Jose Luis Ibarrola-Calleja, MD, Mauricio Rodriguez-Gonzalez, MD, Miguel Eljure-Eljure, MD, Jaime Ordones, MD. hospital Angeles del pedregal in Mexico City
Since Boerhaave’s description of an esophageal perforationin 1724, these pathologic conditions are associated with a high mortality rate and their prognosis depends on the site of perforation and the time elapsed before reatment is instituted. If immediate treatment is performed, mortality runs at about 5%, raising to 14% if treated within 24 hours and to 44% if treated afterwards.
Upper G-I endoscopy is the most frequent cause of esophageal perforation (40 to 59% of all perforations), although it only occurs in 0.33% of all endoscopies, the most frequent site being the cervical esophagus.

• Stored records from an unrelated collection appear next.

(** X5. [same_role] holds exactly for the messages in which [You are ]
    followed by the name of the role occurs somewhere, on any line. *)
Theorem same_role_iff_occurs (self : t) (initial_message : str) :
  same_role self initial_message = true ↔
  ∃ pre post, initial_message = pre ++ lit "You are " ++ name self ++ post.
Proof.
  unfold same_role. rewrite andb_true_iff, contains_true_iff, truthy_true.
  split.
  - intros [_ (pre & post & ->)]. exists pre, post.
    by rewrite <- (app_assoc (lit "You are ")).
  - intros (pre & post & ->). split.
    + destruct pre; discriminate.
    + exists pre, post. by rewrite <- (app_assoc (lit "You are ")).
Qed.

(** X6. [same_role] does not tell a role from one whose name starts with
    its name: a message accepted for the longer name is accepted for the
    shorter one. *)
Theorem same_role_shorter_name (self other : t) (rest msg : str) :
  name other = name self ++ rest →
  same_role other msg = true → same_role self msg = true.
Proof.
  intros Hn. unfold same_role. rewrite !andb_true_iff, Hn.
  intros [Ht Hc]. split; [done|].
  rewrite app_assoc in Hc. by apply contains_shorter in Hc.
Qed.

Lemma same_role_shorter_name_witness :
  let shell := Build (lit "Shell") [] None in
  let shellgpt := Build (lit "ShellGPT") [] None in
  same_role shellgpt (lit "You are ShellGPT") = true
  ∧ same_role shell (lit "You are ShellGPT") = true.
Proof.
  split; [reflexivity|].
  apply (same_role_shorter_name (Build (lit "Shell") [] None)
           (Build (lit "ShellGPT") [] None) (lit "GPT")); reflexivity.
Defined.

(** ** The store *)

(** The three ways [delete] can go. *)
Lemma delete_cases (confirm : str → bool) (self : t) (w : world) :
  delete confirm self w =
    match file_content w (_file_path self) with
    | None => (Raise FileNotFoundError, w)
    | Some _ =>
        if confirm (lit "Role " ++ dquote ++ name self ++ dquote
                      ++ lit " exist, delete it?")
        then (Ok (), World (base.delete (_file_path self) <$> storage w)
                       (cls_message_to_role w))
        else (Raise Abort, w)
    end.
Proof.
  unfold delete, _exists, path_exists, unlink, file_content. run.
  destruct w as [[dir|] reg]; simpl; [|done].
  destruct (dir !! _file_path self) as [obj|] eqn:E; simpl.
  - destruct (confirm _); simpl; [|done]. by rewrite E.
  - by rewrite E.
Qed.

(** The two ways [create] can go. *)
Lemma create_cases (confirm : str → bool) (prompt : str → str)
    (name : str) (w : world) :
  let description := prompt (lit "Enter role description") in
  let saved :=
    Build name (role_template name description (slice 0 20 description))
      None in
  let dir := default ∅ (storage w) in
  create confirm prompt name w =
    if bool_decide (is_Some (file_content w (name ++ lit ".json")))
       && negb (confirm (lit "Role " ++ dquote ++ name ++ dquote
                           ++ lit " already exists, overwrite it?"))
    then (Raise Abort, World (Some dir) (cls_message_to_role w))
    else (Ok saved,
          World (Some (<[name ++ lit ".json" := saved]> dir))
            (cls_message_to_role w)).
Proof.
  unfold create, _save, _exists, path_exists, write_text, file_content,
    _file_path. run.
  destruct w as [[dir|] reg]; simpl.
  - destruct (bool_decide (is_Some _)); simpl; [|done].
    by destruct (confirm _).
  - done.
Qed.

(** The two ways [get] can go, by the key [name.json]. *)
Lemma get_cases (name : str) (w : world) :
  get name w =
    match file_content w (name ++ lit ".json") with
    | Some obj => (Ok obj, w)
    | None =>
        (Raise (BadArgumentUsage
                  (lit "Role " ++ dquote ++ name ++ dquote
                     ++ lit " not found.")), w)
    end.
Proof.
  destruct (file_content w (name ++ lit ".json")) as [obj|] eqn:E.
  - rewrite (get_existing _ _ _ E). by destruct obj.
  - by apply get_missing.
Qed.





(** X9. A confirmed [delete] removes the file of the role and nothing
    else: afterwards [get] on its name raises [BadArgumentUsage], every
    other file has the content it had, and the class mapping is the
    same. *)
Theorem delete_confirmed (confirm : str → bool) (self : t) (w : world) :
  is_Some (file_content w (_file_path self)) →
  confirm (lit "Role " ++ dquote ++ name self ++ dquote
             ++ lit " exist, delete it?") = true →
  let w' := world_after (delete confirm self) w in
  outcome_of (delete confirm self) w = Ok ()
  ∧ file_content w' (_file_path self) = None
  ∧ (∃ msg, outcome_of (get (name self)) w' = Raise (BadArgumentUsage msg))
  ∧ (∀ file, file ≠ _file_path self →
       file_content w' file = file_content w file)
  ∧ cls_message_to_role w' = cls_message_to_role w.
Proof.
  intros [obj Hobj] Hc. unfold world_after, outcome_of.
  rewrite delete_cases, Hobj, Hc. simpl.
  assert (file_content
            (World (base.delete (_file_path self) <$> storage w)
               (cls_message_to_role w)) (_file_path self) = None) as Hgone.
  { unfold file_content. simpl. destruct (storage w) as [dir|]; simpl; [|done].
    apply lookup_delete_eq. }
  split; [done|]. split; [done|]. split; [|split; [|done]].
  - pose proof (get_cases (name self)
                  (World (base.delete (_file_path self) <$> storage w)
                     (cls_message_to_role w))) as Hg.
    change (name self ++ lit ".json") with (_file_path self) in Hg.
    rewrite Hgone in Hg. rewrite Hg. eauto.
  - intros file Hne. unfold file_content. simpl.
    destruct (storage w) as [dir|]; simpl; [|done].
    by apply lookup_delete_ne.
Qed.
(** Members of [signal.Signals] on Linux, by number. *)
Definition Signals : list (Z * string) :=
  [ (1, "SIGHUP"); (2, "SIGINT"); (3, "SIGQUIT"); (4, "SIGILL");
    (5, "SIGTRAP"); (6, "SIGABRT"); (7, "SIGBUS"); (8, "SIGFPE");
    (9, "SIGKILL"); (10, "SIGUSR1"); (11, "SIGSEGV"); (12, "SIGUSR2");
    (13, "SIGPIPE"); (14, "SIGALRM"); (15, "SIGTERM"); (16, "SIGSTKFLT");
    (17, "SIGCHLD"); (18, "SIGCONT"); (19, "SIGSTOP"); (20, "SIGTSTP");
    (21, "SIGTTIN"); (22, "SIGTTOU"); (23, "SIGURG"); (24, "SIGXCPU");
    (25, "SIGXFSZ"); (26, "SIGVTALRM"); (27, "SIGPROF"); (28, "SIGWINCH");
    (29, "SIGIO"); (30, "SIGPWR"); (31, "SIGSYS"); (34, "SIGRTMIN");
    (64, "SIGRTMAX") ]%Z.

Fixpoint signal_name (tbl : list (Z * string)) (n : Z) : option string :=
  match tbl with
  | [] => None
  | (k, name) :: tbl' => if Z.eqb k n then Some name else signal_name tbl' n
  end.

(** [CalledProcessError.__str__]:
    a negative return code is the number of the signal that ended the
    child, anything else is its exit status. *)
Definition str_CalledProcessError (returncode : Z) (cmd : list string) : string :=
  if (returncode <? 0)%Z then
    match signal_name Signals (- returncode) with
    | Some name =>
        "Command '" ++ str_list cmd ++ "' died with <Signals." ++ name
          ++ ": " ++ str_int (- returncode) ++ ">."
    | None =>
        "Command '" ++ str_list cmd ++ "' died with unknown signal "
          ++ str_int (- returncode) ++ "."
    end
  else
    "Command '" ++ str_list cmd ++ "' returned non-zero exit status "
      ++ str_int returncode ++ ".".

(** [str(e)], as the f-strings of [forward] format it. *)
Definition str_exc (e : exc) : string :=
  match e with
  | CalledProcessError rc cmd => str_CalledProcessError rc cmd
  | OSError m => m
  | WebDriverException m => m
  end.

(* ------------------------------------------------------------------ *)
(** ** The outside world *)

(** How a child started by [subprocess.run] ends. *)
Inductive child_result : Type :=
| Exited (returncode : Z)
| NotStarted (strerror : string).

X Ray studies are an important tool in the diagnosis: the presence of air within the neck’s soft tissues or pneumomediastinum (depending on the site of perforation) can be pathognomonic. Upper G – I endoscopy under anesthesia can show the type, site and extent of the perforation, and may suggest the adequate treatment. Ideal therapy is still debated, and the current conduct is to adapt the treatment to the patient’s conditions.
We present a 56 years old male patient that went to another hospital’s Emergency Room complaining of epigastric pain, nausea and hematemesis, for which an endoscopy was performed finding a Mallory – Weiss syndrome. Treatment was started and the patient was sent home but he returned three days later with left chest pain, dyspnea, fever, tachycardia and absence of respiratory sounds in the left hemithorax. Chest X rays showed pneumomediastinum. He was taken to the O. R. and laparoscopy was performed; after adequate and complete dissection the esophagus was freed and mediastinum entered, obtaining purulent material in large quantities, which was drained and after intensive lavage an endoscopy was performed and a perforation discovered in the vicinity of the cardias, which was closed with two layers of polypropilene sutures (running suture for the nner and separate sutures for the external) and covering it with a Nissen funduplication. A pneumatic test was performed, which was negative, and two mediastinal closed drains placed, exteriorizing them through the hiatus. Two thoracotomy tubes were placed in the left hemithorax and a triple scheme antibiotic therapy started.
His postoperative evolution was satisfactory although he required a left pleural decortication two weeks after the laparoscopy.
Primary treatment through a laparoscopic approach can be an option for treatment with good results.